Justiça condena homem por incêndio na residência da ex-companheira

Justiça condena homem por incêndio na residência da ex-companheira

O Juiz de Direito Pietro de Brida Migliavacca, da Vara Criminal da Comarca de Camaquã, proferiu sentença no dia 31/1, condenando um homem pelos crimes de incêndio e ameaça, após reconhecer que ele colocou pessoas em risco e intimidou a vítima, sua ex-companheira. O réu foi condenado a 7 anos, 9 meses e 10 dias de reclusão, além de 1 mês e 5 dias de detenção, bem como ao pagamento de indenização mínima à vítima. Cabe recurso

O fato
Conforme denúncia do Ministério Público, os crimes ocorreram em outubro e novembro de 2023. Inconformado com o término do relacionamento, o acusado passou a ameaçar de morte a ex-companheira por telefone e, posteriormente, ateou fogo na residência onde ela morava, destruindo praticamente todos os seus bens. Segundo a acusação, o incêndio foi provocado enquanto a vítima estava no trabalho, expondo o patrimônio a grave perigo e causando temor e abalo psicológico.

Decisão
Ao analisar os autos, o magistrado destacou que as provas demonstraram a intenção do réu de provocar o incêndio, afastando a tese defensiva de que o episódio teria ocorrido por negligência ou de forma acidental. Ressaltou que as circunstâncias e os elementos reunidos no processo evidenciaram conduta consciente e voluntária, capaz de colocar pessoas e patrimônio em risco, o que justificou o reconhecimento do caráter doloso da ação. “O fato de ter permanecido em meio à fumaça e em posição de indiferença frente ao incêndio, tendo sido retirado do imóvel apenas a partir da insistência de terceiros, é circunstância compatível com o dolo do réu em causar o sinistro, assumindo de forma consciente o risco de expor a perigo a vida da vítima e o patrimônio atingido.
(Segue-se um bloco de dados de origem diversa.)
(** Skip an equal record, refuse another one under its id. *)
Fixpoint import_nodes (ns : list Node) (same : Node -> Node -> bool) (st : GState) :
    GState * list WalOp * result CoreError unit :=
  match ns with
  | [] => (st, [], Ok tt)
  | n :: ns =>
      match nodes st.2 !! n_id n with
      | Some m => if same m n then import_nodes ns same st else (st, [], Err (IdCollision (n_id n)))
      | None =>
          let '(st, ws, r) := import_nodes ns same (apply_wal_op (UpsertNode n) st) in
          (st, UpsertNode n :: ws, r)
      end
  end.

Fixpoint import_edges (es : list Edge) (same : Edge -> Edge -> bool) (st : GState) :
    GState * list WalOp * result CoreError unit :=
  match es with
  | [] => (st, [], Ok tt)
  | e :: es =>
      match edges st.2 !! e_id e with
      | Some d => if same d e then import_edges es same st else (st, [], Err (IdCollision (e_id e)))
      | None =>
          if bool_decide (nodes st.2 !! e_from e = None) then (st, [], Err (NodeNotFound (e_from e)))
          else if bool_decide (nodes st.2 !! e_to e = None) then (st, [], Err (NodeNotFound (e_to e)))
          else let '(st, ws, r) := import_edges es same (apply_wal_op (UpsertEdge e) st) in
               (st, UpsertEdge e :: ws, r)
      end
  end.

(** [apply_dump]; [same] is the derived equality of records, a parameter because
    it compares [f32] weights and JSON values. *)
Definition apply_dump (sys : Sys) (same_node : Node -> Node -> bool) (same_edge : Edge -> Edge -> bool)
    (d : Dump) : ST NativeGraph CoreError unit := fun g =>
  match write_for_commit g with
  | (g, Err e) => (g, Err e)
  | (g, Ok _) =>
      let '(st, ws, r) := import_nodes (d_nodes d) same_node (g_ids g, inner g) in
      match r with
      | Err e => (put_live st.2 (put_ids st.1 g), Err e)
      | Ok _ =>
          let '(st, ws', r) := import_edges (d_edges d) same_edge st in
          match r with
          | Err e => (put_live st.2 (put_ids st.1 g), Err e)
          | Ok _ =>
              let ids := Ids.observe_edge (d_next_edge d - 1) (Ids.observe_node (d_next_node d - 1) st.1) in
              let g := put_ids ids g in
              match ws ++ ws' with
              | [] => (put_live st.2 g, Ok tt)
              | ops => io_as IoErr (record sys ops) (commit_inner st.2 (from_ops ops) g)
              end
          end
      end
  end.

(** ** What a transaction has changed *)
Definition node_ids_touched (ops : list WalOp) : gset N :=
  foldl (fun s op => match op with
    | UpsertNode n => {[ n_id n ]} ∪ s
    | DeleteNode id => {[ id ]} ∪ s
    | _ => s
    end) ∅ ops.

Definition edge_ids_touched (b : Inner) (ops : list WalOp) : gset N :=
  foldl (fun s op => match op with
    | DeleteNode id => list_to_set (a_edge <$> incident_entries b id Both) ∪ s
    | UpsertEdge e => {[ e_id e ]} ∪ s
    | DeleteEdge id => {[ id ]} ∪ s
    | _ => s
    end) ∅ ops.

(** The records of [ids] that differ, as (before, after); equality of records is
    a parameter. *)
Definition changes_at {A} (same : A -> A -> bool) (before after : gmap N A) (ids : gset N) :
    list (option A * option A) :=
  omap (fun id =>
    let b := before !! id in
    let a := after !! id in
    if match b, a with
       | None, None => true
       | Some b, Some a => same b a
       | _, _ => false
       end then None else Some (b, a)) (ascending ids).

Record TxChanges : Type := mkChanges {
  ch_nodes : list (option Node * option Node);
  ch_edges : list (option Edge * option Edge);
}.

Definition tx_changes (same_node : Node -> Node -> bool) (same_edge : Edge -> Edge -> bool)
    (id : N) (g : NativeGraph) : option TxChanges :=
  slot ← reg_txs g !! id;
  let b := base slot in
  let w := working slot in
  Some (mkChanges (changes_at same_node (nodes b) (nodes w) (node_ids_touched (tx_ops slot)))
          (changes_at same_edge (edges b) (edges w) (edge_ids_touched b (tx_ops slot)))).
End transactions.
É dizer, tivesse causado o incêndio de forma culposa, por descuido ou negligência, certamente teria, ao menos, solicitado a ajuda de terceiros para conter as chamas ou prestar socorro, mesmo em estado de embriaguez”, afirmou.
O magistrado também aplicou ao caso o Protocolo para Julgamento com Perspectiva de Gênero, conforme diretrizes do Conselho Nacional de Justiça (CNJ), além de considerar a jurisprudência da Corte Interamericana de Direitos Humanos na fundamentação da decisão.